AstraZeneca has reported dosing of the first subjects in the Phase III IRIS clinical trial of Saphnelo (anifrolumab) in patients with lupus nephritis (LN).

The two-year, multicentre, multinational, randomised, double-blind, placebo-controlled trial intends to enrol up to 360 subjects of the age 18 to 70 years.

Assessing the safety and efficacy of anifrolumab compared to placebo when given along with standard therapy comprising mycophenolate mofetil and glucocorticoids in adults with active Class III or IV LN is the goal of the trial.

A fully human monoclonal antibody, anifrolumab attaches to subunit 1 of the type I interferon (IFN) receptor, hindering type I IFN’s activity.

AstraZeneca BioPharmaceuticals R&D executive vice-president Mene Pangalos said: “Lupus nephritis continues to represent a significant burden to patients worldwide. 

“Following the approval of anifrolumab as the first new treatment for systemic lupus erythematosus in over a decade, the start of our IRIS Phase III trial in lupus nephritis is another important step forward in our ambition to bring anifrolumab to more patients with diseases where type I interferon is a central driver.”

Saphnelo is currently approved in the US, Japan, Europe and Canada to treat moderate to severe systemic lupus erythematosus (SLE).

According to data from the proof of concept, dose-finding Phase II TULIP-LN1 trial of anifrolumab published in February this year, a higher dose of the antibody offered clinically meaningful numeric improvements across various secondary and exploratory endpoints compared to placebo. 
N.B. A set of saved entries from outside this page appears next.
(* ===== verification/ManifestValid.v ===== *)
(** * What a valid manifest is

    [valid_manifest] says it without messages; [manifest_validate_exact] shows that
    validation accepts exactly these manifests.  What other components rely on
    follows: every replica has its host ports, every secret its hosts. *)
From S2P Require Import Prelude Text Ordered Format Secrets JsonAuth HostInput.
From S2P Require Import AgentDocument Manifest.
Local Open Scope Z_scope.

(** ** Collecting messages *)
Lemma check_nil (b : bool) (m : str) : (if b then [] else [m]) = [] ↔ b = true.
Proof. by destruct b. Qed.

Lemma check_not_nil (b : bool) (m : str) : (if b then [m] else []) = [] ↔ b = false.
Proof. by destruct b. Qed.

Lemma decide_nil (P : Prop) `{Decision P} (m : str) : (if decide P then [] else [m]) = [] ↔ P.
Proof. by destruct (decide P). Qed.

Lemma decide_not_nil (P : Prop) `{Decision P} (m : str) : (if decide P then [m] else []) = [] ↔ ¬ P.
Proof. destruct (decide P); naive_solver. Qed.

Lemma optional_nil {A} (f : A → list str) x : optional f x = [] ↔ ∀ y, x = Some y → f y = [].
Proof. destruct x; naive_solver. Qed.

Lemma concat_nil {A} (l : list (list A)) : concat l = [] ↔ Forall (λ x, x = []) l.
Proof.
  induction l as [|x l IH]; simpl; [by split|]. rewrite app_nil, IH, Forall_cons. done.
Qed.

Lemma concat_imap_nil {A} (f : nat → A → list str) (P : A → Prop) l :
  (∀ i x, f i x = [] ↔ P x) → concat (imap f l) = [] ↔ Forall P l.
Proof.
  intros Hf. rewrite concat_nil. revert f Hf. induction l as [|x l IH]; intros f Hf; simpl; [by split|].
  rewrite !Forall_cons, Hf, (IH (f ∘ S)); [done|]. intros i y. apply Hf.
Qed.

Lemma and_congr (A B C D : Prop) : (A ↔ C) → (B ↔ D) → A ∧ B ↔ C ∧ D.
Proof. naive_solver. Qed.

Ltac messages := rewrite ?app_nil, ?check_nil, ?check_not_nil, ?optional_nil, ?bool_decide_eq_true, ?bool_decide_eq_false.

(** ** Single values *)

(** Something other than white space *)
Definition not_blank (value : str) : Prop := ∃ c, c ∈ value ∧ is_whitespace c = false.

Definition identifier (value : str) : Prop := value ≠ [] ∧ Forall (λ c, identifier_byte c = true) value.

Definition env_name (value : str) : Prop :=
  ∃ first rest, value = first :: rest ∧ (is_ascii_alphabetic first || (first =? 95)) = true ∧
    Forall (λ c, env_name_byte c = true) rest.

(** A positive 64-bit number before a suffix, white space around them *)
Definition quantity (suffix_ok : str → Prop) (value : str) : Prop :=
  ∃ number suffix, trim value = number ++ suffix ∧ number ≠ [] ∧ Forall (λ c, is_ascii_digit c = true) number ∧
    0 < decimal_value number <= u64_max ∧ suffix_ok suffix.

Definition size_text : str → Prop := quantity (λ suffix, to_ascii_uppercase <$> suffix ∈ size_suffixes).
Definition duration_text : str → Prop := quantity (λ suffix, suffix ∈ duration_suffixes).

Definition relative_path (value : str) : Prop :=
  not_blank value ∧ head value ≠ Some 47 ∧ 92 ∉ value ∧ [46; 46] ∉ split_char 47 value.

Definition tcp_target (value : str) : Prop :=
  ∃ host port p, value = host ++ 58 :: port ∧ 58 ∉ port ∧ not_blank host ∧ parse_uint u16_max port = Some p ∧ 0 < p.

Definition http_url (value : str) : Prop :=
  ∃ authority rest, value = lit "http://" ++ authority ++ rest ∧ 47 ∉ authority ∧
    (rest = [] ∨ head rest = Some 47) ∧ tcp_target authority.

Definition http_token (value : str) : Prop := value ≠ [] ∧ Forall (λ c, http_token_byte c = true) value.

Lemma trim_start_nil s : trim_start s = [] ↔ Forall (λ c, is_whitespace c = true) s.
Proof.
  induction s as [|c s IH]; simpl; [by split|]. rewrite Forall_cons.
  destruct (is_whitespace c); [rewrite IH; naive_solver|naive_solver].
Qed.

Lemma trim_start_suffix s : ∃ pre, s = pre ++ trim_start s ∧ Forall (λ c, is_whitespace c = true) pre.
Proof.
  induction s as [|c s (pre & Hs & Hpre)]; simpl; [by exists []|]. destruct (is_whitespace c) eqn:Hc.
  - exists (c :: pre). split; [by rewrite Hs at 1|by constructor].
  - by exists [].
Qed.

Lemma trim_nil s : trim s = [] ↔ Forall (λ c, is_whitespace c = true) s.
Proof.
  unfold trim, trim_end. rewrite <-(reverse_involutive []), (inj_iff reverse), reverse_nil, trim_start_nil, Forall_reverse.
  destruct (trim_start_suffix s) as (pre & Hs & Hpre). rewrite Hs at 2. rewrite Forall_app. naive_solver.
Qed.

Lemma not_blank_trim s : trim s ≠ [] ↔ not_blank s.
Proof.
  rewrite trim_nil. unfold not_blank. split.
  - intros Hs. apply not_Forall_Exists in Hs; [|apply _]. apply Exists_exists in Hs as (c & Hc & Hw).
    exists c. split; [done|]. by apply not_true_is_false.
  - intros (c & Hc & Hw) Hall. rewrite Forall_forall in Hall. by rewrite Hall in Hw.
Qed.

Lemma validate_non_empty_exact field value : validate_non_empty field value = [] ↔ not_blank value.
Proof. unfold validate_non_empty. messages. apply not_blank_trim. Qed.

Lemma validate_non_empty_values_exact field values : validate_non_empty_values field values = [] ↔ Forall not_blank values.
Proof. apply concat_imap_nil. intros. apply validate_non_empty_exact. Qed.

(** A class of ASCII characters can be checked on the bytes of the text. *)
Lemma forallb_utf8 (p : Z → bool) s :
  (∀ c, p c = true → c < 128) → forallb p (utf8_encode s) = true ↔ Forall (λ c, p c = true) s.
Proof.
  intros Hp. unfold utf8_encode. rewrite <-Is_true_true, forallb_True. induction s as [|c s IH]; [by split; constructor|].
  rewrite bind_cons, Forall_app, Forall_cons, IH.
  enough (Forall p (utf8_encode_char c) ↔ p c = true) as -> by done.
  unfold utf8_encode_char. destruct (Z.ltb_spec c 128).
  { rewrite Forall_singleton. apply Is_true_true. }
  assert (∀ b l, 128 <= b → Forall p (b :: l) ↔ p c = true) as Hhigh.
  { intros b l Hb. rewrite Forall_cons, Is_true_true. split; [intros [Hb' _]|intros Hc']; apply Hp in Hb' || apply Hp in Hc'; lia. }
  repeat case_match; apply Hhigh; try lia.
  - assert (0 <= c / 64) by (apply Z.div_pos; lia). lia.
  - assert (0 <= c / 4096) by (apply Z.div_pos; lia). lia.
  - assert (0 <= c / 262144) by (apply Z.div_pos; lia). lia.
Qed.

Lemma alphanumeric_ascii c : is_ascii_alphanumeric c = true → c < 128 ∧ is_whitespace c = false.
Proof. unfold is_ascii_alphanumeric, is_ascii_alphabetic, is_ascii_digit, is_whitespace. lia. Qed.

Lemma identifier_ascii c : identifier_byte c = true → c < 128 ∧ is_whitespace c = false.
Proof.
  unfold identifier_byte. rewrite orb_true_iff, bool_decide_eq_true. intros [?|Hin]; [by apply alphanumeric_ascii|].
  rewrite !elem_of_cons, elem_of_nil in Hin. destruct Hin as [->|[->|[->|[]]]]; by split.
Qed.

Lemma env_name_ascii c : env_name_byte c = true → c < 128 ∧ is_whitespace c = false.
Proof. unfold env_name_byte. rewrite orb_true_iff, Z.eqb_eq. intros [?| ->]; [by apply alphanumeric_ascii|by split]. Qed.

Lemma http_token_ascii c : http_token_byte c = true → c < 128 ∧ is_whitespace c = false.
Proof.
  unfold http_token_byte. rewrite orb_true_iff, bool_decide_eq_true. intros [?|Hin]; [by apply alphanumeric_ascii|].
  assert (Forall (λ c, c < 128 ∧ is_whitespace c = false) (bytes_of "!#$%&'*+-.^_`|~")) as Hall
    by (apply (bool_decide_eq_true_1 (Forall _ _)); vm_compute; reflexivity).
  rewrite Forall_forall in Hall. by apply Hall.
Qed.

(** Text of a class without white space is not blank exactly when it is not empty. *)
Lemma class_text (p : Z → bool) s :
  (∀ c, p c = true → c < 128 ∧ is_whitespace c = false) →
  not_blank s ∧ forallb p (utf8_encode s) = true ↔ s ≠ [] ∧ Forall (λ c, p c = true) s.
Proof.
  intros Hp. rewrite forallb_utf8 by (intros; by apply Hp). split; intros [Hs Hall]; (split; [|done]).
  - destruct Hs as (c & Hc & _). by intros ->; apply not_elem_of_nil in Hc.
  - destruct s as [|c s]; [done|]. exists c. split; [by left|]. apply Forall_cons in Hall as [Hc _]. by apply Hp.
Qed.

Lemma validate_identifier_exact field value : validate_identifier field value = [] ↔ identifier value.
Proof.
  unfold validate_identifier. messages. rewrite validate_non_empty_exact. apply class_text, identifier_ascii.
Qed.

Lemma validate_http_method_exact field value : validate_http_method field value = [] ↔ http_token value.
Proof.
  unfold validate_http_method. messages. rewrite validate_non_empty_exact. apply class_text, http_token_ascii.
Qed.

Lemma validate_env_name_exact field value : validate_env_name field value = [] ↔ env_name value.
Proof.
  unfold validate_env_name. rewrite app_nil, validate_non_empty_exact. unfold env_name.
  assert (∀ c, (is_ascii_alphabetic c || (c =? 95)) = true → env_name_byte c = true) as Hfirst.
  { intros c. unfold env_name_byte, is_ascii_alphanumeric. destruct (is_ascii_alphabetic c); [done|].
    cbn [orb]. intros ->. apply orb_true_r. }
  assert (∀ c, env_name_byte c = true → c < 128) as Hascii by (intros; by apply env_name_ascii).
  destruct value as [|c rest].
  { split; [|by intros (? & ? & ? & _)]. intros [(c & Hc & _) _]. by apply not_elem_of_nil in Hc. }
  unfold utf8_encode. rewrite bind_cons. fold (utf8_encode rest). destruct (Z.ltb_spec c 128) as [Hc|Hc].
  - unfold utf8_encode_char. rewrite (proj2 (Z.ltb_lt c 128)) by done. cbn [app]. rewrite check_nil, andb_true_iff, forallb_utf8 by done.
    split; [naive_solver|]. intros (first & rest' & [= <- <-] & Hf & Hr). split; [|done].
    exists c. split; [by left|]. by apply env_name_ascii, Hfirst.
  - assert (∃ b l, utf8_encode_char c = b :: l ∧ 128 <= b) as (b & l & -> & Hb).
    { unfold utf8_encode_char. rewrite (proj2 (Z.ltb_ge c 128)) by done.
      assert (0 <= c / 64 ∧ 0 <= c / 4096 ∧ 0 <= c / 262144) as (? & ? & ?) by (split_and!; apply Z.div_pos; lia).
      repeat case_match; eexists _, _; (split; [done|lia]). }
    cbn [app]. rewrite check_nil, andb_true_iff. split.
    + intros [_ [Hf%Hfirst%Hascii _]]. lia.
    + intros (first & rest' & [= <- <-] & Hf%Hfirst%Hascii & _). lia.
Qed.

(** *** Numbers *)
Lemma digits_value_decimal max acc s :
  Forall (λ c, is_ascii_digit c = true) s → 0 <= acc <= max →
  digits_value 10 max acc s =
    let v := foldl (λ acc c, acc * 10 + (c - 48)) acc s in if v <=? max then Some v else None.
Proof.
  intros Hs. revert acc. induction Hs as [|c s Hc Hs IH]; intros acc Hacc; cbn [digits_value foldl].
  { by rewrite (proj2 (Z.leb_le acc max)) by lia. }
  assert (48 <= c <= 57) by (unfold is_ascii_digit in Hc; lia).
  unfold to_digit. rewrite (proj2 (andb_true_iff _ _)) by lia. rewrite (proj2 (Z.ltb_lt (c - 48) 10)) by lia.
  cbn [mbind option_bind]. destruct (Z.leb_spec (acc * 10 + (c - 48)) max) as [Hle|Hgt]; [apply IH; lia|].
  assert (∀ s v, Forall (λ c, is_ascii_digit c = true) s → 0 <= v → v <= foldl (λ acc c, acc * 10 + (c - 48)) v s) as Hmono.
  { clear. intros s v Hs. revert v. induction Hs as [|c s Hc Hs IH]; intros v Hv; simpl; [lia|].
    unfold is_ascii_digit in Hc. etrans; [|apply IH]; lia. }
  specialize (Hmono s (acc * 10 + (c - 48)) Hs ltac:(lia)). cbv zeta. by rewrite (proj2 (Z.leb_gt _ _)) by lia.
Qed.

Lemma positive_number_exact number :
  number ≠ [] → Forall (λ c, is_ascii_digit c = true) number →
  positive_number number = true ↔ 0 < decimal_value number <= u64_max.
Proof.
  intros Hne Hd. unfold positive_number, parse_uint.
  assert (from_str_radix 10 u64_max number = digits_value 10 u64_max 0 number) as ->.
  { destruct number as [|c l]; [done|]. apply Forall_cons in Hd as [Hc _]. unfold is_ascii_digit in Hc.
    unfold from_str_radix. destruct (decide (c = 43)); [lia|]. by repeat case_match; simplify_eq. }
  rewrite digits_value_decimal by (done || unfold u64_max; lia). fold (decimal_value number). cbv zeta.
  assert (0 <= decimal_value number) as Hpos.
  { unfold decimal_value. assert (∀ v, 0 <= v → 0 <= foldl (λ acc c, acc * 10 + (c - 48)) v number) as Hall; [|by apply Hall].
    clear Hne. induction Hd as [|c l Hc Hl IH]; intros v Hv; simpl; [done|]. unfold is_ascii_digit in Hc. apply IH. lia. }
  destruct (Z.leb_spec (decimal_value number) u64_max); [|split; [done|lia]].
  rewrite negb_true_iff, Z.eqb_neq. lia.
Qed.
All subjects in the trial had received standard therapy.

The change in a measure of kidney function at week 52 for combined anifrolumab versus placebo arms was the primary endpoint of the trial, which was not met. 

Herpes zoster, urinary tract infection and influenza were reported to be more common adverse events seen in the combined anifrolumab versus placebo arms.

The latest development comes after AstraZeneca dosed the first subject in the Phase III PACIFIC-9 trial of durvalumab plus monalizumab or its oleclumab in unresectable, Stage III non-small cell lung cancer patients.